CALLS for Northern Rail to be stripped of its franchise have been made by the Greater Manchester Mayor after a series of failures and broken promises, but "change could result in significant disruption" according to the Department for Transport.

Andy Burnham has said "enough is enough" to Northern, calling on the Transport Secretary Chris Grayling to have its franchise terminated, in response to months of disastrous performance and ever-diminishing public confidence.

The Department for Transport has however thrown its weight behind Northern Rail in response, saying department chiefs "see no reason at this stage to consider making changes".

The Mayor of Greater Manchester was joined by Liverpool City Region Mayor Steve Rotheram in today's demands for Northern Rail to be ousted.

Just over the last year, almost a fifth of all services arrived late, there were 28,000 cancellations and a surge by more than 2,000 in the number of "shortformed" trains - trains which arrive with carriages missing - the mayors say that time has finally run out, 12 months after Northern's rail timetable collapse.

Passengers have been equally as critical of the cancelled, overcrowded and outdated trains, dubbing the operator "Northern Fail" instead.

Complaints were also launched by the mayors about the 46 days of Northern strike action which affected passengers after the RMT industrial dispute, along with the operator's failure to operate Sunday services, introduce new trains and deliver new services as promised.

The mayors are demanding that the Department for Transport bring in a new board with a team of directors to take over as soon as possible, six years before the franchise was due to end.

The pair say the department has a legal duty to ensure continuity of passenger services, asking that it provides resources to solve some of the problems, such as the introduction of new rolling stocks to replace "hated Pacer trains".

Mr Burnham said: “We have been extremely patient with Northern but enough is enough. They promised us that things would be significantly better by May 2019 and that hasn’t happened. Train services across Greater Manchester and the North West remain unreliable and over-crowded. Sunday services are still subject to widespread cancellation and promises of new rolling stock have not been kept.

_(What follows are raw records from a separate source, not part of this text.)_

Lemma submit_guarded id h : guarded (submit decodeTransaction c id) h.
Proof.
  unfold submit, require, ldo, throw_if, record_event. cbn [bind trigger ensures signing_pre]. split; [done|].
  intros [x|] _; [|done]. cbn [bind]. destruct (negb _ && negb _) eqn:E; [done|]. cbn [bind ensures signing_pre].
  split; [done|]. intros [q|] _; [|done]. destruct (qt_request q) as [r|] eqn:Er, (qt_evidence q) as [e|] eqn:Ee; try done.
  destruct (_ || _) eqn:El; [done|]. cbn [bind]. bool_hyps. apply submit_live_guarded; try done.
  - right. left.
  - destruct (TradeState_eq_dec (e_state x) L_approved) as [?|Ha]; [by left|right].
    rewrite bool_decide_false in E by done. cbn in E. by bool_hyps.
  - left.
Qed.

Lemma recoverSigning_guarded row h : guarded (recoverSigning decodeTransaction c row) h.
Proof.
  unfold recoverSigning. apply guarded_bind; [g_walk|]. intros [q|] h1; [|done].
  destruct (qt_request q) as [r|]; [|done]. destruct (truthy (e_authorizationId row)); [|apply submit_guarded].
  apply guarded_bind; [g_walk|]. intros _ h2. apply guarded_bind; [g_walk|]. intros signed h3. apply resume_guarded.
Qed.

Lemma recover_row_guarded row rep h : guarded (recover_row decodeTransaction c row rep) h.
Proof.
  unfold recover_row. apply guarded_catch; [|done]. destruct (bool_decide (e_state row = L_signing)).
  - apply guarded_bind; [apply recoverSigning_guarded|done].
  - destruct (bool_decide (e_state row = L_submitting)); (apply guarded_bind; [|done]); g_walk.
Qed.

Lemma recover_rows_guarded rows rep h : guarded (recover_rows decodeTransaction c rows rep) h.
Proof.
  revert rep h. induction rows as [|row rows IH]; intros rep h; cbn [recover_rows]; [done|].
  apply guarded_bind; [apply recover_row_guarded|]. intros rep' h'. apply IH.
Qed.

Lemma live_task_guarded t h : guarded (live_task decodeTransaction isPublicKey sha256 c t) h.
Proof.
  destruct t; unfold live_task, done_with; (apply guarded_bind; [|done]);
    try apply submit_guarded; try apply recoverSigning_guarded; try (by g_walk).
  - unfold revoke. apply guarded_bind; [g_walk|]. intros [x|] h1; [done|]. apply guarded_bind; [g_walk|].
    intros q h2. g_walk.
  - unfold recoverAndReconcile. apply guarded_bind; [g_walk|]. intros all h'. apply recover_rows_guarded.
Qed.

(** C16: live trading asks for a signature only for an execution it read as
    approved or signing, over the exact transaction of its quote, with live trading
    enabled, before the quote expires, while the blockhash is alive, under a valid
    reservation where it has one, after the approval was consumed (for exactly this
    transaction and evidence if this run consumed it), and with an authorization
    issued for these bytes in this run and recorded before. *)
Theorem signing_is_guarded t tx env r l1 l2 p
    (Hrun : traces (live_task decodeTransaction isPublicKey sha256 c t) (l1 ++ Event (SignerSign tx env) r :: l2) p) :
  exists id x q req e y z, may_sign id x q req e (rev l1) /\ tx = q_transaction req /\
    (y = x \/ Event (TransitionExecution id [L_approved] (to_state L_signing)) (inr y) ∈ rev l1) /\
    Event (IssueAuthorization req e (references c q y)) (inr env) ∈ rev l1 /\
    Event (TransitionExecution id [L_signing] (authorized_by (env_id env))) (inr z) ∈ rev l1.
Proof. exact (history_allowed _ _ _ _ _ _ (ensures_follows _ _ _ _ _ _ (live_task_guarded t [])) Hrun). Qed.

(** C17: whatever method of live trading broadcasts, it broadcasts bytes whose
    attached signature it has recorded on an execution that it moved from
    `signing` to `submitting`: after a crash the signature is found, not made
    again. *)
Theorem broadcast_after_record t wire r l1 l2 p
    (Hrun : traces (live_task decodeTransaction isPublicKey sha256 c t) (l1 ++ Event (RpcBroadcast wire) r :: l2) p) :
  signature_recorded wire (rev l1).
Proof. exact (history_allowed _ _ _ _ _ _ (ensures_follows _ _ _ _ _ _ (live_task_guarded t [])) Hrun). Qed.
End Signing.

(** *** A submission *)

Definition ready_store : ExecutionStore := after_tasks demo_chain true (take 3 to_submission) demo_store.

#[local] Abbreviation demo_submission := (live_demo true (T_submit "exe_0")).

Definition submission_trace : live_history := run_trace (fun R => @demo_lexec demo_chain R) demo_submission ready_store.

Lemma submission_traces : traces demo_submission submission_trace (Ret tt).
Proof.
  pose proof (run_traces (fun R => @demo_lexec demo_chain R) demo_submission ready_store) as H.
  assert ((run (fun R => @demo_lexec demo_chain R) demo_submission ready_store).1 = inr tt) as E by (vm_compute; reflexivity).
  by rewrite E in H.
Qed.

Lemma signing_is_guarded_witness :
  exists l1 l2, submission_trace = l1 ++ Event (SignerSign "AAE=" demo_env) (inr demo_signed) :: l2 /\
  signing_pre SignerSafety.demo_decode (demo_live true) _ (SignerSign "AAE=" demo_env) (rev l1).
Proof.
  exists (take 10 submission_trace), (drop 11 submission_trace).
  assert (submission_trace = take 10 submission_trace ++
    Event (SignerSign "AAE=" demo_env) (inr demo_signed) :: drop 11 submission_trace) as E by (vm_compute; reflexivity).
  split; [exact E|]. pose proof submission_traces as Ht. rewrite E in Ht.
  exact (signing_is_guarded SignerSafety.demo_decode (fun _ => true) (fun s => s) (demo_live true) (T_submit "exe_0")
    "AAE=" demo_env _ _ _ _ Ht).
Defined.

“The people of Greater Manchester deserve much better than this. That’s why, together with the Mayor of Liverpool City Region, I am calling on the Transport Secretary to strip Arriva Rail North of this franchise and stabilise the franchise under the control of the Government. It is only through taking this action that we can restore the trust of the public and deliver a rail network that finally works for its passengers."

The Department for Transport says that changes will not be made as it could result in "significant disruption".

A spokesperson said: “We have seen much needed improvements in Northern services since last year, with industry expert Richard George driving forward a recovery plan focused on reliable services.

“Alongside Transport for the North, who co-manage the franchise, our absolute priority is delivering the services that passengers expect and deserve.

“At a time when performance is improving and brand-new trains are being rolled out to replace the unpopular and dated Pacers, change could result in significant disruption. We see no reason at this stage to consider making changes to the franchise.”

Northern Rail has also now responded to the mayors' calls.

David Brown, Managing Director at Northern said: "We agree the North deserves the best possible rail service and are working hard to improve the performance and reliability for customers.

"The unacceptable disruption following the May 2018 timetable change was caused by delays in infrastructure projects out of our control. We have apologised to our customers for the pain this caused. We have seen two successful timetable changes since then, introducing many more new services.

 "Since last year, we have made a large number of improvements for customers – including better punctuality, investment in new and refurbished trains, over 2,000 new services and hundreds more people employed to help customers.

"These improvements are still a work in progress – but we are making things better for our customers. We want and expect things to continue to improve.”  Northern rail took over the franchise in 2016, but ever since the operator has struggled to meet promises of better service made by Chancellor of the time, George Osborne.

Conistent failures culminated in a disastrous timetable change last year, which saw passengers left bereft of services on a daily basis.

Northern said it would take all Pacers, which were introduced more than 30 years ago, off the network by the end of the year as it phased them out in favour of new and refurbished electric and diesel stock.

The mayors believe that the Pacer promise may not be met too.

The Northern franchise is planned to run until 2025, with a potential additional year dependent on performance.

Despite the strong criticism of Northern Rail, the two mayors directed their frustrations at the management rather than staff.

Mr Burnham said: "We wish to make clear that we do not blame the staff of Northern who have worked hard over the last year in very difficult circumstances.

"We believe they, and the travelling public, have been let down by Northern’s management who have had plenty of opportunity to show how they will meet franchise requirements but have failed to do so.”